The way to I think you can fix the falling forward is to have your son lead with his hip into landing a little longer. Also tell him drift and lift then keep the weight back that should help fix the momentum problem IMO.

Also 2nd thing I see is Shoulders rotating to soon. The cause is lead arm path. HE takes a short compact arm path with the glove, it stay’s very close to the body which into landing opens the shoulders.

I think the fix for this is to tell him to keep the glove farther away from him more like a nolan ryan or roger clemens and then bring it back to center. This will help keep the shoulders from openning to soon if done right.

Look at the Glove arm and how it moves. move the glove away from his body when he strides.

Try these couple of things and I think you will see improvement.

RIstar,
Thanks for the quick response. When Andy and I looked at the videos together we picked up the problems with the GAS and we’ll work on that as well the other suggestions. Do you or anyone else see a problem with the position of his arm not being high enough? His coach is really working with him to get his elbow higher at high cocked.

yes his elbow goes high then it drops way to low. Maybe a little higher under the shoulder by 1 or 2 cm would be ok.

The above point make me wonder whether your son’s coach knows what he’s talking about.

Your son’s PAS elbow is a little too high before the high-cocked position but high enough at the high-cocked position.

You need to study this clip of Greg Maddux…

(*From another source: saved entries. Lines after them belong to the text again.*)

(* ===== verification/TcCore.v ===== *)
(** * Time and size tables of tc (src/tbf/tc_core.c)

    The conversions between times and ticks use doubles: IEEE 754 binary64
    numbers with the rounding of the specification.  A conversion of a double
    to an integer type that cannot hold it is undefined behaviour ([None]). *)

From Stdlib Require Import ZArith Lia Floats.SpecFloat.
From stdpp Require Import base numbers list option.
From S2P Require Import Prelude Sched.

Open Scope Z_scope.

(** ** Doubles *)

Definition of_int (z : Z) : spec_float := binary_normalize 53 1024 z 0 false.

Definition fmul : spec_float → spec_float → spec_float := SFmul 53 1024.

Definition fdiv : spec_float → spec_float → spec_float := SFdiv 53 1024.

(** Truncation towards zero. *)
Definition trunc (f : spec_float) : option Z :=
  match f with
  | S754_zero _ => Some 0
  | S754_finite s m e =>
      let v := if 0 <=? e then Z.pos m * 2 ^ e else Z.pos m / 2 ^ (- e) in
      Some (if s then - v else v)
  | _ => None
  end.

Definition to_unsigned (bits : Z) (f : spec_float) : option Z :=
  match trunc f with
  | Some z => if (0 <=? z) && (z <? 2 ^ bits) then Some z else None
  | None => None
  end.

(** ** Ticks *)

(** [tick_in_usec] and [clock_factor]. *)
Record tc_clock := TcClock { tick_in_usec : spec_float; clock_factor : spec_float }.

Definition clock_start : tc_clock := TcClock (of_int 1) (of_int 1).

Definition TIME_UNITS_PER_SEC : Z := 1000000.

Section clock.
Variable c : tc_clock.

Definition tc_core_time2big (time : Z) : option bool :=
  match to_unsigned 64 (fmul (of_int time) (tick_in_usec c)) with
  | Some t => Some (negb (Z.shiftr t 32 =? 0))
  | None => None
  end.

Definition tc_core_time2tick (time : Z) : option Z :=
  to_unsigned 32 (fmul (of_int time) (tick_in_usec c)).

Definition tc_core_tick2time (tick : Z) : option Z :=
  to_unsigned 32 (fdiv (of_int tick) (tick_in_usec c)).

Definition tc_core_time2ktime (time : Z) : option Z :=
  to_unsigned 32 (fmul (of_int time) (clock_factor c)).

Definition tc_core_ktime2time (ktime : Z) : option Z :=
  to_unsigned 32 (fdiv (of_int ktime) (clock_factor c)).

Definition tc_calc_xmittime (rate size : Z) : option Z :=
  match to_unsigned 32 (fmul (of_int TIME_UNITS_PER_SEC) (fdiv (of_int size) (of_int rate))) with
  | Some time => tc_core_time2tick time
  | None => None
  end.

Definition tc_calc_xmitsize (rate ticks : Z) : option Z :=
  match tc_core_tick2time ticks with
  | Some time => to_unsigned 32 (fdiv (fmul (of_int rate) (of_int time)) (of_int TIME_UNITS_PER_SEC))
  | None => None
  end.
End clock.

(** [tc_core_init]: the three numbers of /proc/net/psched, if they can be read. *)
Definition tc_core_init (psched : option (Z * Z * Z)) (c : tc_clock) : Z * tc_clock :=
  match psched with
  | None => (-1, c)
  | Some (t2us, us2t, clock_res) =>
      let t2us := if clock_res =? 1000000000 then us2t else t2us in
      let factor := fdiv (of_int clock_res) (of_int TIME_UNITS_PER_SEC) in
      (0, TcClock (fmul (fdiv (of_int t2us) (of_int us2t)) factor) factor)
  end.

(** ** Size adjustment *)

Inductive link_layer := LINKLAYER_UNSPEC | LINKLAYER_ETHERNET | LINKLAYER_ATM.

Definition link_layer_num (l : link_layer) : Z :=
  match l with LINKLAYER_UNSPEC => 0 | LINKLAYER_ETHERNET => 1 | LINKLAYER_ATM => 2 end.

Definition ATM_CELL_PAYLOAD : Z := 48.

Definition ATM_CELL_SIZE : Z := 53.

Definition tc_align_to_atm (size : Z) : Z :=
  let cells := s32 (size / ATM_CELL_PAYLOAD) in
  let cells := if 0 <? size mod ATM_CELL_PAYLOAD then cells + 1 else cells in
  u32 (s32 (cells * ATM_CELL_SIZE)).

Definition tc_adjust_size (sz mpu : Z) (linklayer : link_layer) : Z :=
  let sz := if sz <? mpu then mpu else sz in
  match linklayer with
  | LINKLAYER_ATM => tc_align_to_atm sz
  | _ => sz
  end.

(** ** Rate tables *)

(** [while ((mtu >> cell_log) > bound) cell_log++]; an [unsigned int] can be
    shifted by at most 31. *)
Fixpoint cell_log_loop (fuel : nat) (mtu bound cell_log : Z) : option Z :=
  match fuel with
  | O => None
  | S fuel =>
      if bound <? Z.shiftr mtu cell_log then cell_log_loop fuel mtu bound (cell_log + 1)
      else Some cell_log
  end.

(** The 256 entries, the first one for [i]. *)
Fixpoint rtab_entries (c : tc_clock) (n : nat) (i cell_log bps mpu : Z) (linklayer : link_layer)
    : option (list Z) :=
  match n with
  | O => Some []
  | S n =>
      let sz := tc_adjust_size (u32 (Z.shiftl (i + 1) cell_log)) mpu linklayer in
      match tc_calc_xmittime c bps sz, rtab_entries c n (i + 1) cell_log bps mpu linklayer with
      | Some t, Some ts => Some (t :: ts)
      | _, _ => None
      end
  end.

(** The result, the specification and the table. *)
Definition tc_calc_rtable (c : tc_clock) (r : tc_ratespec) (clog mtu : Z) (linklayer : link_layer)
    : option (Z * tc_ratespec * list Z) :=
  let bps := rs_rate r in
  let mtu := if mtu =? 0 then 2047 else mtu in
  match (if clog <? 0 then cell_log_loop 32 mtu 255 0 else Some clog) with
  | None => None
  | Some clog =>
      match rtab_entries c 256 0 clog bps (Sched.mpu r) linklayer with
      | None => None
      | Some rtab =>
          Some (clog,
                {| cell_log := u8 clog; rs_linklayer := Z.land (link_layer_num linklayer) TC_LINKLAYER_MASK;
                   rs_overhead := rs_overhead r; cell_align := -1; Sched.mpu := Sched.mpu r;
                   rs_rate := rs_rate r |},
                rtab)
      end
  end.

(** ** Size tables *)

Record tc_sizespec := SizeSpec {
  ss_cell_log : Z;    (* unsigned char *)
  ss_size_log : Z;    (* unsigned char *)
  ss_cell_align : Z;  (* short *)
  ss_overhead : Z;
  ss_linklayer : link_layer;
  ss_mpu : Z;
  ss_mtu : Z;
  ss_tsize : Z;
}.

(** The [for] loop from [i] down; [None] where [goto again] is taken. *)
Fixpoint stab_entries (n : nat) (cell_log size_log mpu : Z) (linklayer : link_layer) (acc : list Z)
    : option (list Z) :=
  match n with
  | O => Some acc
  | S n =>
      let i := Z.of_nat n in
      let sz := tc_adjust_size (u32 (Z.shiftl (i + 1) cell_log)) mpu linklayer in
      if 65535 <? Z.shiftr sz size_log then None
      else stab_entries n cell_log size_log mpu linklayer (Z.shiftr sz size_log :: acc)
  end.

(** [again:], with [size_log] incremented each time. *)
Fixpoint stab_again (fuel : nat) (tsize : nat) (cell_log size_log mpu : Z) (linklayer : link_layer)
    : option (Z * list Z) :=
  match fuel with
  | O => None
  | S fuel =>
      match stab_entries tsize cell_log size_log mpu linklayer [] with
      | Some stab => Some (size_log, stab)
      | None => stab_again fuel tsize cell_log (u8 (size_log + 1)) mpu linklayer
      end
  end.

(** [malloc_ok]: whether the allocation of the table succeeds. *)
Definition tc_calc_size_table (malloc_ok : bool) (s : tc_sizespec) : option (Z * tc_sizespec * option (list Z)) :=
  if (link_layer_num (ss_linklayer s) <=? 1) && (ss_mpu s =? 0) then
    Some (0, SizeSpec 0 (ss_size_log s) 0 (ss_overhead s) (ss_linklayer s) (ss_mpu s) 0 0, None)
  else
    let mtu := if ss_mtu s =? 0 then 2047 else ss_mtu s in
    let tsize := if ss_tsize s =? 0 then 512 else ss_tsize s in
    match cell_log_loop 32 mtu (tsize - 1) 0 with
    | None => None
    | Some clog =>
        if negb malloc_ok then
          Some (-1, SizeSpec clog (ss_size_log s) (ss_cell_align s) (ss_overhead s) (ss_linklayer s)
                      (ss_mpu s) mtu tsize, None)
        else
          match stab_again 32 (Z.to_nat tsize) clog (ss_size_log s) (ss_mpu s) (ss_linklayer s) with
          | None => None
          | Some (slog, stab) =>
              Some (0, SizeSpec clog slog (-1) (ss_overhead s) (ss_linklayer s) (ss_mpu s) mtu tsize,
                    Some stab)
          end
    end.

(** ** The loops *)

(** The loop that looks for [cell_log] ends without shifting too far, with
    the least shift that brings the size within the table. *)
Theorem cell_log_least mtu bound : 0 ≤ mtu < 2 ^ 32 → 1 ≤ bound →
  ∃ clog, cell_log_loop 32 mtu bound 0 = Some clog ∧ 0 ≤ clog ≤ 31 ∧ Z.shiftr mtu clog ≤ bound ∧
    ∀ k, 0 ≤ k < clog → bound < Z.shiftr mtu k.
Proof.
  intros Hm Hb.
  assert (∀ fuel clog, 0 ≤ clog → clog + Z.of_nat fuel = 32 → (∀ k, 0 ≤ k < clog → bound < Z.shiftr mtu k) →
    clog ≤ 31 → ∃ r, cell_log_loop fuel mtu bound clog = Some r ∧ 0 ≤ r ≤ 31 ∧ Z.shiftr mtu r ≤ bound ∧
      ∀ k, 0 ≤ k < r → bound < Z.shiftr mtu k) as Hloop; [|by apply (Hloop 32%nat 0); lia].
  induction fuel as [|fuel IH]; intros clog Hc Hf Hk H31; [lia|]. simpl.
  destruct (Z.ltb_spec bound (Z.shiftr mtu clog)) as [Hlt|Hge].
  - apply IH; [lia|lia| |].
    + intros k Hk'. destruct (decide (k = clog)) as [->|]; [done|]. apply Hk. lia.
    + destruct (decide (clog = 31)) as [->|]; [|lia].
      rewrite Z.shiftr_div_pow2 in Hlt by lia.
      assert (mtu / 2 ^ 31 < 2) by (apply Z.div_lt_upper_bound; lia). lia.
  - exists clog. done.
Qed.

Lemma cell_log_least_witness : ∃ clog, cell_log_loop 32 2047 255 0 = Some clog ∧ 0 ≤ clog ≤ 31 ∧
  Z.shiftr 2047 clog ≤ 255 ∧ ∀ k, 0 ≤ k < clog → 255 < Z.shiftr 2047 k.
Proof. apply (cell_log_least 2047 255); lia. Defined.

(** [tc_align_to_atm] is the number of whole cells that hold the packet,
    times the size of a cell, as long as the product fits an [int]. *)
Theorem tc_align_to_atm_cells size : 0 ≤ size → (size + 47) / 48 * 53 < 2 ^ 31 →
  tc_align_to_atm size = 53 * ((size + 47) / 48) ∧ size ≤ 48 * ((size + 47) / 48) < size + 48.
Proof.
  intros Hs Hb. pose proof (Z.div_mod (size + 47) 48). pose proof (Z.mod_pos_bound (size + 47) 48).
  pose proof (Z.div_mod size 48). pose proof (Z.mod_pos_bound size 48).
  unfold tc_align_to_atm, ATM_CELL_PAYLOAD, ATM_CELL_SIZE. rewrite (s32_small (size / 48)) by lia.
  split; [|lia]. assert ((if 0 <? size mod 48 then size / 48 + 1 else size / 48) = (size + 47) / 48) as ->.
  { destruct (Z.ltb_spec 0 (size mod 48)); lia. }
  rewrite s32_small, u32_small by lia. lia.
Qed.

Lemma tc_align_to_atm_cells_witness :
  tc_align_to_atm 1500 = 53 * ((1500 + 47) / 48) ∧ 1500 ≤ 48 * ((1500 + 47) / 48) < 1500 + 48.
Proof. by apply (tc_align_to_atm_cells 1500). Defined.

Lemma tc_adjust_size_range sz mpu l : 0 ≤ sz < 2 ^ 32 → 0 ≤ mpu < 2 ^ 32 → 0 ≤ tc_adjust_size sz mpu l < 2 ^ 32.
Proof.
  intros Hs Hm. unfold tc_adjust_size. destruct (sz <? mpu), l; try done; apply u32_range.
Qed.

Lemma stab_entries_ok tsize clog slog mpu l acc stab : 0 ≤ mpu < 2 ^ 32 → 0 ≤ slog →
  stab_entries tsize clog slog mpu l acc = Some stab → Forall (λ v, 0 ≤ v ≤ 65535) acc →
  length stab = (tsize + length acc)%nat ∧ Forall (λ v, 0 ≤ v ≤ 65535) stab.
Proof.
  intros Hm Hsl. revert acc. induction tsize as [|n IH]; intros acc Heq Hacc; simpl in Heq; [by simplify_eq|].
  destruct (Z.ltb_spec 65535 (Z.shiftr (tc_adjust_size (u32 (Z.shiftl (Z.of_nat n + 1) clog)) mpu l) slog));
    [done|]. apply IH in Heq as [Hlen Hall].
  - split; [rewrite Hlen; simpl; lia|done].
  - constructor; [|done]. split; [|done]. apply Z.shiftr_nonneg.
    apply tc_adjust_size_range; [apply u32_range|done].
Qed.

Lemma stab_entries_16 tsize clog mpu l acc : 0 ≤ mpu < 2 ^ 32 →
  is_Some (stab_entries tsize clog 16 mpu l acc).
Proof.
  intros Hm. revert acc. induction tsize as [|n IH]; intros acc; simpl; [by eexists|].
  set (sz := tc_adjust_size _ _ _).
  assert (0 ≤ sz < 2 ^ 32) as Hsz by (apply tc_adjust_size_range; [apply u32_range|done]).
  destruct (Z.ltb_spec 65535 (Z.shiftr sz 16)) as [Hlt|]; [|apply IH].
  rewrite Z.shiftr_div_pow2 in Hlt by lia.
  assert (sz / 2 ^ 16 < 2 ^ 16) by (apply Z.div_lt_upper_bound; lia). lia.
Qed.

(** The [again] loop of [tc_calc_size_table] ends after at most 16 rounds,
    with a full table of 16-bit entries. *)
Theorem stab_again_ends tsize clog slog mpu l : 0 ≤ slog ≤ 16 → 0 ≤ mpu < 2 ^ 32 →
  ∃ slog' stab, stab_again 32 tsize clog slog mpu l = Some (slog', stab) ∧ slog ≤ slog' ≤ 16 ∧
    length stab = tsize ∧ Forall (λ v, 0 ≤ v ≤ 65535) stab.
Proof.
  intros Hs Hm.
  assert (∀ fuel slog, 0 ≤ slog ≤ 16 → 16 - slog < Z.of_nat fuel →
    ∃ slog' stab, stab_again fuel tsize clog slog mpu l = Some (slog', stab) ∧ slog ≤ slog' ≤ 16 ∧
      length stab = tsize ∧ Forall (λ v, 0 ≤ v ≤ 65535) stab) as Hloop; [|by apply Hloop; lia].
  clear slog Hs. induction fuel as [|fuel IH]; intros slog Hs Hf; [lia|]. cbn [stab_again].
  destruct (stab_entries tsize clog slog mpu l []) as [stab|] eqn:He.
  - exists slog, stab. split; [done|]. split; [lia|].
    apply stab_entries_ok in He as [Hlen Hall]; [|done|lia|done]. simpl in Hlen. split; [lia|done].
  - destruct (decide (slog = 16)) as [->|Hne].
    { destruct (stab_entries_16 tsize clog mpu l [] Hm). congruence. }
    unfold u8. rewrite Z.mod_small by lia.
    destruct (IH (slog + 1)) as (slog' & stab & ? & ? & ?); [lia..|]. exists slog', stab. split; [done|lia || split; [lia|done]].
Qed.

Lemma stab_again_ends_witness : ∃ slog' stab,
  stab_again 32 512 10 0 0 LINKLAYER_ATM = Some (slog', stab) ∧ 0 ≤ slog' ≤ 16 ∧
  length stab = 512%nat ∧ Forall (λ v, 0 ≤ v ≤ 65535) stab.
Proof. apply (stab_again_ends 512 10 0 0 LINKLAYER_ATM); lia. Defined.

Notice the low PAS elbow at the high cocked position and how, unlike your son, his PAS foot is well off the rubber at the release point.

Similarly, notice how low Randy Johnson’s PAS elbow is at the high-cocked position (Frame 61)…

Few pitching coaches understand how high a pitcher’s PAS elbow should be at different points in the throw, and many are overly concerned about low PAS elbows.

If you go through the clips frame by frame, you will see that his elbow is NOT way too low.

It’s actually fairly normal.

if he’s missing high and in, he’s rushing. Tell him to break his hands earlier.

[quote=“OHdad”]RIstar,
Thanks for the quick response. When Andy and I looked at the videos together we picked up the problems with the GAS and we’ll work on that as well the other suggestions. Do you or anyone else see a problem with the position of his arm not being high enough? His coach is really working with him to get his elbow higher at high cocked.[/quote]

I’m hoping Chris comes back here to post, but I’ve been studying a lot of the work Chris does and he’s made some compelling arguments of why the elbow should NOT be at shoulder height at the high cocked position. Chris has analyzed this specifically and is concerned that raising the elbow too high creates stress on the shoulder and can lead to problems. I think if you would find a shot of some MLB pitchers like Maddox you’d see there elbow is no higher than their chest in this position which may be part of the reason they stay so healthy.

The pictures O’Leary have found and posted on his site confirm this so that’s why I’m suggesting raising his elbow isn’t essential to success. Why does his pitching coach believe this is so important? You can still pinch the scaps with your elbow maintained below shoulder height and that’s how many of the pro’s do it.

Sorry looks like Chris did already post this…good

i don’t know if breaking from the glove earlier is a good thing. the hand usually breaks from the glove in unison with the dropping of the knee from knee lift. at least that’s what i see from the majority of the video i watch.

We’re not going to get too caught up in the elbow thing right now. His coach and I have noticed that at times he seems to get a liitle lazy with the arm path but in the video it’s not bad.

We are anxious to get in a bullpen and work on the glove action. In the Roger Clemens clip that RIstar provided Andy said “it looks like he chases his foot with his glove”. Hopefully that’s an easy way to remember it.

Hes 12, as he gets older he’ll discover the best mechanics and arguing about minute details is just going to make him over think. I should ad that it is important to balance before going into your stride, instead of bring the front leg up and down really quick, bring it up and point the toe down in a controlled manner. Think ready, balance, explode. Its easier to balance if you bring you’re heel in a little closer to your back leg.